TASK: Exactly the lines starting at the line containing "(m : Message)" and ending at the line containing "Definition sampleContainer (n" are to be written out from the listing below, both included.
── DATA SHOWN
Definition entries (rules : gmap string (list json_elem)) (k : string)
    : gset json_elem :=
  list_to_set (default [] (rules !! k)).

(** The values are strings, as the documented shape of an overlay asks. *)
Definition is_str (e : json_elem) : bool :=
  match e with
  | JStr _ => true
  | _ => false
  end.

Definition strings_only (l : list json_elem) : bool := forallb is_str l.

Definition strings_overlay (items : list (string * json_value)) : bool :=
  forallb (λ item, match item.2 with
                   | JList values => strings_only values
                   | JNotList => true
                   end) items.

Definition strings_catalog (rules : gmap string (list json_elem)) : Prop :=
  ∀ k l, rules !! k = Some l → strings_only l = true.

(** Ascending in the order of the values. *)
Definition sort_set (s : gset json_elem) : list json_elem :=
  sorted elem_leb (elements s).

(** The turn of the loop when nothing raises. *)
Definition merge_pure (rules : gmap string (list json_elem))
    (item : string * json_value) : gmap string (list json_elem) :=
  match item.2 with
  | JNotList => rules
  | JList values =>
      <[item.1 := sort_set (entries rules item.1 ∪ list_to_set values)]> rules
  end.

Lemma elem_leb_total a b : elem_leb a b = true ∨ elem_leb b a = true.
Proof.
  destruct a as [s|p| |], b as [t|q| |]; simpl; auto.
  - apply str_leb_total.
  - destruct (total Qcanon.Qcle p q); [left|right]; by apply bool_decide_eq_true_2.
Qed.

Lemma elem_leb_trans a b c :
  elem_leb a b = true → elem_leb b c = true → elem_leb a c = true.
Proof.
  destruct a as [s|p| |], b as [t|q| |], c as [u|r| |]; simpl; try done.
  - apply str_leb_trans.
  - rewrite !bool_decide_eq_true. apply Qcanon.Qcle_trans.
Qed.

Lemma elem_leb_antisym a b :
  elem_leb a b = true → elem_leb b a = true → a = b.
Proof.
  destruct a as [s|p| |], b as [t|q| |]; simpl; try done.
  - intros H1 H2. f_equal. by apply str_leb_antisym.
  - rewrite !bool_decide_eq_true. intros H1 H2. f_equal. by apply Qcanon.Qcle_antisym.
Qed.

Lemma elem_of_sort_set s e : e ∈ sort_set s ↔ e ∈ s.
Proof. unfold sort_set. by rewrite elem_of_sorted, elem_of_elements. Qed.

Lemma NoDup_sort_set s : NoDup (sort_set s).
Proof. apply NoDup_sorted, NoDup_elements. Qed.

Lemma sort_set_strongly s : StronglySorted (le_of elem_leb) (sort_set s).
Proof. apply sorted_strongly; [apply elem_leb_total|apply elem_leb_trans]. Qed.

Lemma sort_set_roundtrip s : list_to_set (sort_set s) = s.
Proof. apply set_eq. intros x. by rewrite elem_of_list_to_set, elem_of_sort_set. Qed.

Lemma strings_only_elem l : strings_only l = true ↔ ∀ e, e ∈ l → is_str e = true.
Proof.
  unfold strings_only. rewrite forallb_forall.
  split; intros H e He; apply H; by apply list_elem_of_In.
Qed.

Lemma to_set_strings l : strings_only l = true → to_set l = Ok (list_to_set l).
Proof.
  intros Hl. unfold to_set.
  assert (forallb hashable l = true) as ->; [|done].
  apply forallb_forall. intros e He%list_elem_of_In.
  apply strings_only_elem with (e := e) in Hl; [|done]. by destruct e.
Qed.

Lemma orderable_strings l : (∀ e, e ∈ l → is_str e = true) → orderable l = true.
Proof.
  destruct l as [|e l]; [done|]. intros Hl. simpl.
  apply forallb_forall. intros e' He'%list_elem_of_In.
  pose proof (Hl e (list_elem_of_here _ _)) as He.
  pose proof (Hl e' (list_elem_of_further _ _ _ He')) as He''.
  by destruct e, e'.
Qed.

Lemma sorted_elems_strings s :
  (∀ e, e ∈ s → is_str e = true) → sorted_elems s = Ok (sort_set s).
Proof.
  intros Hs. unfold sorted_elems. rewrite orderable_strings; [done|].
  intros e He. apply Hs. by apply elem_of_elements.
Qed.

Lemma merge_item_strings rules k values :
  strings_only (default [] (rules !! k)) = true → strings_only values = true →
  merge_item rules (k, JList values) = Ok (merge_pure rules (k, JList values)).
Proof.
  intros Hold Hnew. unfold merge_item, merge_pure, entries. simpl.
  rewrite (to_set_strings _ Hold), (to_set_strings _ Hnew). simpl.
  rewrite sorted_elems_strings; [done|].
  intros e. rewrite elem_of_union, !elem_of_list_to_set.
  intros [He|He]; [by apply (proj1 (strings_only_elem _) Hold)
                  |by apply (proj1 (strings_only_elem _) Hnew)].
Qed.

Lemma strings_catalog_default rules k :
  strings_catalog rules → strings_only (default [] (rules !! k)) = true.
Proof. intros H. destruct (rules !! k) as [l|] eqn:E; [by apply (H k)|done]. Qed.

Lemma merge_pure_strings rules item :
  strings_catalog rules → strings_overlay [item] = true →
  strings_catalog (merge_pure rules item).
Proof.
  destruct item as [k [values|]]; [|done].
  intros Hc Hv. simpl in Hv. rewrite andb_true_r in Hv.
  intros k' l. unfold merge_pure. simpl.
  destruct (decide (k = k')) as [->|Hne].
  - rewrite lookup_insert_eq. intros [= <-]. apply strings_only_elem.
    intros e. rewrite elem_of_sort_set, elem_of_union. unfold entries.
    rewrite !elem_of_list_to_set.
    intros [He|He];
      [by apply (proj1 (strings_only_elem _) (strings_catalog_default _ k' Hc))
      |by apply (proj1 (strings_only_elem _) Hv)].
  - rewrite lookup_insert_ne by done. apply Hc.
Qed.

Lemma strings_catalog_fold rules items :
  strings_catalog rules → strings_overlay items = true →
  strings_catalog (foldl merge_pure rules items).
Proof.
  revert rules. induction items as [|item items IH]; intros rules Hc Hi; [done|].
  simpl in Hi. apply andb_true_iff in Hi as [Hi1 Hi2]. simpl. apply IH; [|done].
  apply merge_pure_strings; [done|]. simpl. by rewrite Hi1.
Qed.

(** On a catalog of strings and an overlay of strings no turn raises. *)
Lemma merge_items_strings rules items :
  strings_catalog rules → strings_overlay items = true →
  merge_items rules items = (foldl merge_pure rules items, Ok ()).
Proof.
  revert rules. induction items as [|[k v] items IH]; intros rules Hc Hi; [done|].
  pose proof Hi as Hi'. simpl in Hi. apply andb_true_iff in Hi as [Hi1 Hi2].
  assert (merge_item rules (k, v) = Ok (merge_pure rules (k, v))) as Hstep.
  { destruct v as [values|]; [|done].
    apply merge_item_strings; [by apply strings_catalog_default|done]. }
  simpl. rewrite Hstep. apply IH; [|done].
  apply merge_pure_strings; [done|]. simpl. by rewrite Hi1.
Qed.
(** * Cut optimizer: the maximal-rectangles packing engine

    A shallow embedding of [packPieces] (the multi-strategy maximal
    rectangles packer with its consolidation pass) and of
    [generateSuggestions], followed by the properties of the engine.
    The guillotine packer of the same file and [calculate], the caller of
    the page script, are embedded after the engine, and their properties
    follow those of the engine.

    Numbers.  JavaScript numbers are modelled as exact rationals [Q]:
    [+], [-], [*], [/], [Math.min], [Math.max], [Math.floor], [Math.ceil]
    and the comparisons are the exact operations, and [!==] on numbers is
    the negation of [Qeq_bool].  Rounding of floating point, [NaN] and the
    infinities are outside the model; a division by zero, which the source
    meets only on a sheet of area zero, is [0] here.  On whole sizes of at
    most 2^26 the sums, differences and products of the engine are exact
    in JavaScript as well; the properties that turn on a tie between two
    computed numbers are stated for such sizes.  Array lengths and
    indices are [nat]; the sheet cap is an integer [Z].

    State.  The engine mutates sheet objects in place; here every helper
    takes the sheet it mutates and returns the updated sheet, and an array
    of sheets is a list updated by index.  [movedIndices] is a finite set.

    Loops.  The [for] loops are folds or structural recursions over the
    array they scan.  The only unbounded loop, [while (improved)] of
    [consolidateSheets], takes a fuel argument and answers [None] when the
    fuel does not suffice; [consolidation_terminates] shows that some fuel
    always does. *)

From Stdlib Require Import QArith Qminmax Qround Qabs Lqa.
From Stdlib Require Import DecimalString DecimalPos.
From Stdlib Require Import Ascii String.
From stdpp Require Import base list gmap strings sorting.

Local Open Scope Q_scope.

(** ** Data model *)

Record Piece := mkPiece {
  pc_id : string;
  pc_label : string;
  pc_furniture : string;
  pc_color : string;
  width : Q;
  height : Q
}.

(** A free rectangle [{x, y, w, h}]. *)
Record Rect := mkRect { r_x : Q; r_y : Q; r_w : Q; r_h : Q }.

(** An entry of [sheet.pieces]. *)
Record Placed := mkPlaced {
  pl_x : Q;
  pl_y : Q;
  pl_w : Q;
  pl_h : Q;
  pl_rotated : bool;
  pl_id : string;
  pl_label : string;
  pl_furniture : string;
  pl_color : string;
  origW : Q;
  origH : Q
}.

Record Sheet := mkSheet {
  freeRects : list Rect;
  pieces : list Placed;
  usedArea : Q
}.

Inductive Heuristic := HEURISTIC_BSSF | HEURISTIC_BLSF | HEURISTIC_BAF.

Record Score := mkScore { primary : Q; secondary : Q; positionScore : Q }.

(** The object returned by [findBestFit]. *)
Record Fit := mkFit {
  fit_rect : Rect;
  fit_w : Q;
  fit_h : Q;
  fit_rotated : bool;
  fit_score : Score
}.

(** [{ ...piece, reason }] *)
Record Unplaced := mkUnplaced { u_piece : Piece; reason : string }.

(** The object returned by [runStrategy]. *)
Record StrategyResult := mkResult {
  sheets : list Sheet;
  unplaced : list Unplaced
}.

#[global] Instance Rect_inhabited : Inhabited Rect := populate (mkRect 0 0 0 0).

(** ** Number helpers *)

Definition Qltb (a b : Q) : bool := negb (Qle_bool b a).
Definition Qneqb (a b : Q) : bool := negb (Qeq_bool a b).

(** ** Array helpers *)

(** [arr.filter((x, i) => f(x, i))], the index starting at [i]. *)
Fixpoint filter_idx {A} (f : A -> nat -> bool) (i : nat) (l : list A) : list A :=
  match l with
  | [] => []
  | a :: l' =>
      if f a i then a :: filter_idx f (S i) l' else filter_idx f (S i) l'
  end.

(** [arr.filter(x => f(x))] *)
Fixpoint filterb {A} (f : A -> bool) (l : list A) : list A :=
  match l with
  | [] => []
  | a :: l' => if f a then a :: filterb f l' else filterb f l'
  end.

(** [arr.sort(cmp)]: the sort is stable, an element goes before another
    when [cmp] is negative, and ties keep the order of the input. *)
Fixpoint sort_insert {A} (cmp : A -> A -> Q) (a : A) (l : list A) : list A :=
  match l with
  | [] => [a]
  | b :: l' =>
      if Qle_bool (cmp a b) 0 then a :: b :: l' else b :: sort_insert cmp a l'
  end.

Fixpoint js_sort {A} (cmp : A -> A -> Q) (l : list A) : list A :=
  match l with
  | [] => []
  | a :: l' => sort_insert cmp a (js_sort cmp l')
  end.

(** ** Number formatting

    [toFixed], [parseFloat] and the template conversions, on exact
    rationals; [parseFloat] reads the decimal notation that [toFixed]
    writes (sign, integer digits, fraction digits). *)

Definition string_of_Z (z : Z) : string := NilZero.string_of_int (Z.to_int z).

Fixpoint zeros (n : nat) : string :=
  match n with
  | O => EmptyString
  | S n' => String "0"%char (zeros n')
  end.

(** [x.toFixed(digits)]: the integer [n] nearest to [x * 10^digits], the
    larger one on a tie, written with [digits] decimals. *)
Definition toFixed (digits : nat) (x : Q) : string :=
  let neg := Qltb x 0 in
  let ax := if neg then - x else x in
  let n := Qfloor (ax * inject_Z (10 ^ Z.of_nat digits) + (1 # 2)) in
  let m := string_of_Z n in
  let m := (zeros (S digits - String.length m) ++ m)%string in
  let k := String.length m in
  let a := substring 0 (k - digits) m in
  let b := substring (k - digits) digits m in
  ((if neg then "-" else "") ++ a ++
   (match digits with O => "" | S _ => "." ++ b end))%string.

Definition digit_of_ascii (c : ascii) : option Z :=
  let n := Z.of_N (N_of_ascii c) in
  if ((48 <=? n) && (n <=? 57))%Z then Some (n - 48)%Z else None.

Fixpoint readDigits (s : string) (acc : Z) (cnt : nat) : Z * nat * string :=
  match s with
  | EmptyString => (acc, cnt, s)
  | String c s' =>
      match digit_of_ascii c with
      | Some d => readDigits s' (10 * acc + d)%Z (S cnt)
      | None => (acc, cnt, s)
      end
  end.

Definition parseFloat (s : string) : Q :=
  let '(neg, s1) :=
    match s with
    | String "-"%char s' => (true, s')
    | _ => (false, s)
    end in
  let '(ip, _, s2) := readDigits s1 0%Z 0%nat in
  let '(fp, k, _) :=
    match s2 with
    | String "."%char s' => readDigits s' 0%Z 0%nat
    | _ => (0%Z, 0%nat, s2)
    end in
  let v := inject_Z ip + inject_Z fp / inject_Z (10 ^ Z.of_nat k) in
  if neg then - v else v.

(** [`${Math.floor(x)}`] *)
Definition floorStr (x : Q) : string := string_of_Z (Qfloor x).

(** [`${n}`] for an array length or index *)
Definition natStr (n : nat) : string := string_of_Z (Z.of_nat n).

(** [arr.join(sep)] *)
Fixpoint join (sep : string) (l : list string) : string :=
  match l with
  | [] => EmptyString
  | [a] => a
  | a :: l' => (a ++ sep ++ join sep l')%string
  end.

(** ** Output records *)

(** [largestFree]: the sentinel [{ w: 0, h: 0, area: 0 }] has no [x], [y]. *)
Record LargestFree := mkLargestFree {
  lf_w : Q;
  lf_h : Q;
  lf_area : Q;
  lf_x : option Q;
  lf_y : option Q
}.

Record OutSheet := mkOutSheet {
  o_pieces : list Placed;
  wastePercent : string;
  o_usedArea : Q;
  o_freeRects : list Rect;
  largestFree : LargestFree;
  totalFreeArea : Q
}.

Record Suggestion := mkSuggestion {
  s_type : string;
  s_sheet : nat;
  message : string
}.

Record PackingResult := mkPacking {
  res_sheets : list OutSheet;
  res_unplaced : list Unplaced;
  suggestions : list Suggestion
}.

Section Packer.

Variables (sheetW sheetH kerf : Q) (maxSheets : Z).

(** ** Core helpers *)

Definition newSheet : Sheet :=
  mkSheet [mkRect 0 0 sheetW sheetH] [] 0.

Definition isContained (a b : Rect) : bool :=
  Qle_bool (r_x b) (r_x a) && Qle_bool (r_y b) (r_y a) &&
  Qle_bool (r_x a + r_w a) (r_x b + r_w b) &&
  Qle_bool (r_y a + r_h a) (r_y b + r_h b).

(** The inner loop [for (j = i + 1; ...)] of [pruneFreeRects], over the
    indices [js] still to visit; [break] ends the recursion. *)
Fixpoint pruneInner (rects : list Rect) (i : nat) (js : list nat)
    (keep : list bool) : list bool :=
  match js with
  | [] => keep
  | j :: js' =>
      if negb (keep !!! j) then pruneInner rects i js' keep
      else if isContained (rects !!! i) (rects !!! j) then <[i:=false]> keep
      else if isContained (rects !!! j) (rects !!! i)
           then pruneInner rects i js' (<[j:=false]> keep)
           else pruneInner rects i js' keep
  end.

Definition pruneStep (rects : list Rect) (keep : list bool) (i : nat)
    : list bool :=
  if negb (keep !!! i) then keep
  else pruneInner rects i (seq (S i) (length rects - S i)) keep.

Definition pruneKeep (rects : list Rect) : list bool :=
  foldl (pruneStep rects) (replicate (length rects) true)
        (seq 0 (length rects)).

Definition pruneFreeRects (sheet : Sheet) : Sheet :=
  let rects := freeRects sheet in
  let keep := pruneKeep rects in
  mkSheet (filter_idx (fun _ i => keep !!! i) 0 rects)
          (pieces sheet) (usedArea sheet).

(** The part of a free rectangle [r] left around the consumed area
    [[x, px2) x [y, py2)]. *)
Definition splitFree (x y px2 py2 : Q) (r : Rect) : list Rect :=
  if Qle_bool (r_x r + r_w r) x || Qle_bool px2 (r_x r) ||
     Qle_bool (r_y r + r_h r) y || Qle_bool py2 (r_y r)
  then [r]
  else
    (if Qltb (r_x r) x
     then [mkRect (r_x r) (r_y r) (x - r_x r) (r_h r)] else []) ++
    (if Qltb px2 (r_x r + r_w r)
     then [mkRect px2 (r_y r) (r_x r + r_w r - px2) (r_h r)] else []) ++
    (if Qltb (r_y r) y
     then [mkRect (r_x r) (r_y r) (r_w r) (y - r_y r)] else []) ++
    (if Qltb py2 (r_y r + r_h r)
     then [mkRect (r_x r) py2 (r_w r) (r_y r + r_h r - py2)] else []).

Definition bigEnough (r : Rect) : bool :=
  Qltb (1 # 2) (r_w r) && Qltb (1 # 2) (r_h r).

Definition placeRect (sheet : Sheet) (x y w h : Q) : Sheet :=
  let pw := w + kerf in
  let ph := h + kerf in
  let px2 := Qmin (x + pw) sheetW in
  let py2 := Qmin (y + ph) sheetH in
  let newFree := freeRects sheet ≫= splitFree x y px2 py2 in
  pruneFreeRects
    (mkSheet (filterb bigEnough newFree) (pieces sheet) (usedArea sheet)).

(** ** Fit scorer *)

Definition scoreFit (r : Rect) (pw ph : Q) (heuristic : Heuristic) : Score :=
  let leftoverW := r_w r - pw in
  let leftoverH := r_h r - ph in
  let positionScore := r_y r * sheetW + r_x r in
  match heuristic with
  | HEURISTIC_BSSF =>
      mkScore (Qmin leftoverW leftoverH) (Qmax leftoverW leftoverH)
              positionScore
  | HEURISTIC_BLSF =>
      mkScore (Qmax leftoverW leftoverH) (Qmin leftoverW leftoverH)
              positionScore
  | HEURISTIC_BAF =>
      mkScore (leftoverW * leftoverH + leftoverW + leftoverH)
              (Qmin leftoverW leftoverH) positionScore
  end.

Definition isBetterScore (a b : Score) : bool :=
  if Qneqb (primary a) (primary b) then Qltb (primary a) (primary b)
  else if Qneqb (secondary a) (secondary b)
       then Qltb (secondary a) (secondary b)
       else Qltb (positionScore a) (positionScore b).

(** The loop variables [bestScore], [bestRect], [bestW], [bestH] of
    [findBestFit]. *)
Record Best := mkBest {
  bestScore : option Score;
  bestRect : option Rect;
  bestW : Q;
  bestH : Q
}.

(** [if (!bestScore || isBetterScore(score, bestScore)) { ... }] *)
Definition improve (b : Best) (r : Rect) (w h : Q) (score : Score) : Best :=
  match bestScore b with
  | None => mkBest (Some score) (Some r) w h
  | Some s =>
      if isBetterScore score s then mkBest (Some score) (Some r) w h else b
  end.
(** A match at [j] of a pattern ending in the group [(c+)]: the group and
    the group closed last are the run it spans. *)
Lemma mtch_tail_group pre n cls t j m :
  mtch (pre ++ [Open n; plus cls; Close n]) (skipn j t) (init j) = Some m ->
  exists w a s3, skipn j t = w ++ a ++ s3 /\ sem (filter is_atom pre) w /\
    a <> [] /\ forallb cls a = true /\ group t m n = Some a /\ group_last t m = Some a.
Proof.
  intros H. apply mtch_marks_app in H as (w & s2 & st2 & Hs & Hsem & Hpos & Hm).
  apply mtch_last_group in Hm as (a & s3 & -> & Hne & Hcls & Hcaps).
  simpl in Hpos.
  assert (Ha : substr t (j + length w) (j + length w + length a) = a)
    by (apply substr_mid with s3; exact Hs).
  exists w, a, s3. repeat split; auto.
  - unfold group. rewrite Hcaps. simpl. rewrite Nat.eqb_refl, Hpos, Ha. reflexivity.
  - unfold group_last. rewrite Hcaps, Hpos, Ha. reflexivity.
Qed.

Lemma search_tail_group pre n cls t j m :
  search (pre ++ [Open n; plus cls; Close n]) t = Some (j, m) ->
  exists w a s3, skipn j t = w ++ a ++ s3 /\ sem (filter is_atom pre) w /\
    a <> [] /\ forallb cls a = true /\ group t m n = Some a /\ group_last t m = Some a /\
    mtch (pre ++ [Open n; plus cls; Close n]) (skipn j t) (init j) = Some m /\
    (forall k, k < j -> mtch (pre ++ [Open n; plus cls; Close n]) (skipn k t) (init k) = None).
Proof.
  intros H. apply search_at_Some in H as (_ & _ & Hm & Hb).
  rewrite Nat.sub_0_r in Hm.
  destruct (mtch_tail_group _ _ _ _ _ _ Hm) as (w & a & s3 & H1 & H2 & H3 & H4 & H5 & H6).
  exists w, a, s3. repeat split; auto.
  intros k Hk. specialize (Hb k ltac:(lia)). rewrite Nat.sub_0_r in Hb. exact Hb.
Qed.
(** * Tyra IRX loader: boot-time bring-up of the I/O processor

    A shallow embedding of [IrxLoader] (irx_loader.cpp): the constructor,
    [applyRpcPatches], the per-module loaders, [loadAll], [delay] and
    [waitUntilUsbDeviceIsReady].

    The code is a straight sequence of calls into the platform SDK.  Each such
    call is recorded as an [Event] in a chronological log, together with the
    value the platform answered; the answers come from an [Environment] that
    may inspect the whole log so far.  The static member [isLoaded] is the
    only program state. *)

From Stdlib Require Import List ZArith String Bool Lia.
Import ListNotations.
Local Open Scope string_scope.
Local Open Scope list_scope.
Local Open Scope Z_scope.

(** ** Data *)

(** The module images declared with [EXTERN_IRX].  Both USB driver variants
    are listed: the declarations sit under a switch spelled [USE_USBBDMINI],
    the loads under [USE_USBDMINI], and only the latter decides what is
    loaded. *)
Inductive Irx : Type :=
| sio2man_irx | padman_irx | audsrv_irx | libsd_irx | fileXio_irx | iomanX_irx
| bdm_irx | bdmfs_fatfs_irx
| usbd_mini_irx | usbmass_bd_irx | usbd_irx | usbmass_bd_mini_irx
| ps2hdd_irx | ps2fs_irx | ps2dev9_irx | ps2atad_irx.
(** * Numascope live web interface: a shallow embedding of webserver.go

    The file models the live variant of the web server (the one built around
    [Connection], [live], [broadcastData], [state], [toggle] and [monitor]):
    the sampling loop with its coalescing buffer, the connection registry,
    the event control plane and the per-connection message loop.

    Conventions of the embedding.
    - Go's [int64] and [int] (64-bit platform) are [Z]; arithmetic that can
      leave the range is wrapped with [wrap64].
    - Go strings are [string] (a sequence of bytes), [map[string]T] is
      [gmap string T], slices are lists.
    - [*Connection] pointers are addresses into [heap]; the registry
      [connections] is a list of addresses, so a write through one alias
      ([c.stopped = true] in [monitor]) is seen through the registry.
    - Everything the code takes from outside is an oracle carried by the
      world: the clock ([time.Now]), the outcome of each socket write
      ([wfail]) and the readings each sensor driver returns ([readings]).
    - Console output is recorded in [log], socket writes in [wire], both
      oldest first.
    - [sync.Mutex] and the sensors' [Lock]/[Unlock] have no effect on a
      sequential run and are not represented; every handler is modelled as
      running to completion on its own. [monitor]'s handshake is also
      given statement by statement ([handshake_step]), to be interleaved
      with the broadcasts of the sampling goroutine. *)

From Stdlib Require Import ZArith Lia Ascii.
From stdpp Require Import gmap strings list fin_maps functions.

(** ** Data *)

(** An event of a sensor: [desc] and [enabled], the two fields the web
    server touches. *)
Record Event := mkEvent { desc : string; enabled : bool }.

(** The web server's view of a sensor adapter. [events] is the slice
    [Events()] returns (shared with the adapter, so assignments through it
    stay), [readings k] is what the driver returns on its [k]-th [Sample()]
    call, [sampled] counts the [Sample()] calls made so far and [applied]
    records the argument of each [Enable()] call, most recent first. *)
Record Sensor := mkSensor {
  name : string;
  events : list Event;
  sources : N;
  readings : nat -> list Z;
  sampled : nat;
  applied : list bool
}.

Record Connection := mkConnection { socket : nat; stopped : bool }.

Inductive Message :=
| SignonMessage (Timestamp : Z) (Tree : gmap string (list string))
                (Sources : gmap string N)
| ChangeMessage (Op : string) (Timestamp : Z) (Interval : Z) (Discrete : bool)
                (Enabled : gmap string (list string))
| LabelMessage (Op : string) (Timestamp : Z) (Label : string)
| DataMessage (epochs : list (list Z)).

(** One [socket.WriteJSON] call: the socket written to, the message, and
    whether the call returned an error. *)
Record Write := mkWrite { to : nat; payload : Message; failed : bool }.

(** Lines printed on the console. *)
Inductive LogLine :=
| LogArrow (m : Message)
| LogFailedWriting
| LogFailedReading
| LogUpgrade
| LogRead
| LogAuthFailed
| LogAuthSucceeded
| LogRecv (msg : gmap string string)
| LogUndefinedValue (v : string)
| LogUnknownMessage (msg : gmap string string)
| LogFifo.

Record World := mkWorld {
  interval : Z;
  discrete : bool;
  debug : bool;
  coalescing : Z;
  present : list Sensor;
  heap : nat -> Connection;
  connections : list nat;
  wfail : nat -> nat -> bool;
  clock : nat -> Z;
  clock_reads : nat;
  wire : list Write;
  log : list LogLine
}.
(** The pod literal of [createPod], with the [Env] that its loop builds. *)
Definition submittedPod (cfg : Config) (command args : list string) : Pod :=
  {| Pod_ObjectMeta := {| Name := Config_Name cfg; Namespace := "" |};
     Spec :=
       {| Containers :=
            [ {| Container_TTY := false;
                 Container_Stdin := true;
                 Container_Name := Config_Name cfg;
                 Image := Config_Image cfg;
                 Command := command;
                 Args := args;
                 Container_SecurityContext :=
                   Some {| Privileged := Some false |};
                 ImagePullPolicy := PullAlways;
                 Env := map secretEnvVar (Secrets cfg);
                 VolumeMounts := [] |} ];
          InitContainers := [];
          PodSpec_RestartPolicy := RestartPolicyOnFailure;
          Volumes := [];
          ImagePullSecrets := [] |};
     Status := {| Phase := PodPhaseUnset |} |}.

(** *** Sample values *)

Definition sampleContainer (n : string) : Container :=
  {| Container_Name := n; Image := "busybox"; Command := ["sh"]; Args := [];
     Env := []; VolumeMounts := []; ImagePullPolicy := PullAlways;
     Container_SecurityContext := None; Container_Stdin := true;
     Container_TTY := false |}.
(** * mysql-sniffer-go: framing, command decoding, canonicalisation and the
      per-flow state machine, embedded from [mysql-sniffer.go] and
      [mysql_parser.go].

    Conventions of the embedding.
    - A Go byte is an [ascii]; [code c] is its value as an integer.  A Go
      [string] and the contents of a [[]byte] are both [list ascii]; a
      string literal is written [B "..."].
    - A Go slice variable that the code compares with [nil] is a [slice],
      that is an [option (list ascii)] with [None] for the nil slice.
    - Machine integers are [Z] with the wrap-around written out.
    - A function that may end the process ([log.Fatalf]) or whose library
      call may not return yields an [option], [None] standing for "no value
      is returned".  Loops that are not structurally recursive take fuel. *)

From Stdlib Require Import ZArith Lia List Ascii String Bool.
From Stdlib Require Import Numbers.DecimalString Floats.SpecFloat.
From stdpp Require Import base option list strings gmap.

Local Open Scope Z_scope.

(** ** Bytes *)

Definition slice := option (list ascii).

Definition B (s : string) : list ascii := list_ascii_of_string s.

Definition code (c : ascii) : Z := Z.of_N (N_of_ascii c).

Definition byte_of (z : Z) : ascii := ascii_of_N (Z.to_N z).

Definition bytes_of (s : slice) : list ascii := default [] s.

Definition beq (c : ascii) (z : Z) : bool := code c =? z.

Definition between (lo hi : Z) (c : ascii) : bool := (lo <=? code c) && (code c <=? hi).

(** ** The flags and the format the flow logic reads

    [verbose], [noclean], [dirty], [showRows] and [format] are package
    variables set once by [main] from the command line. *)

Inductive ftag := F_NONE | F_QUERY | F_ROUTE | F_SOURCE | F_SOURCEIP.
────
REPLY TO THE TASK:
| LogArrow (m : Message)
| LogFailedWriting
| LogFailedReading
| LogUpgrade
| LogRead
| LogAuthFailed
| LogAuthSucceeded
| LogRecv (msg : gmap string string)
| LogUndefinedValue (v : string)
| LogUnknownMessage (msg : gmap string string)
| LogFifo.

Record World := mkWorld {
  interval : Z;
  discrete : bool;
  debug : bool;
  coalescing : Z;
  present : list Sensor;
  heap : nat -> Connection;
  connections : list nat;
  wfail : nat -> nat -> bool;
  clock : nat -> Z;
  clock_reads : nat;
  wire : list Write;
  log : list LogLine
}.
(** The pod literal of [createPod], with the [Env] that its loop builds. *)
Definition submittedPod (cfg : Config) (command args : list string) : Pod :=
  {| Pod_ObjectMeta := {| Name := Config_Name cfg; Namespace := "" |};
     Spec :=
       {| Containers :=
            [ {| Container_TTY := false;
                 Container_Stdin := true;
                 Container_Name := Config_Name cfg;
                 Image := Config_Image cfg;
                 Command := command;
                 Args := args;
                 Container_SecurityContext :=
                   Some {| Privileged := Some false |};
                 ImagePullPolicy := PullAlways;
                 Env := map secretEnvVar (Secrets cfg);
                 VolumeMounts := [] |} ];
          InitContainers := [];
          PodSpec_RestartPolicy := RestartPolicyOnFailure;
          Volumes := [];
          ImagePullSecrets := [] |};
     Status := {| Phase := PodPhaseUnset |} |}.

(** *** Sample values *)

Definition sampleContainer (n : string) : Container :=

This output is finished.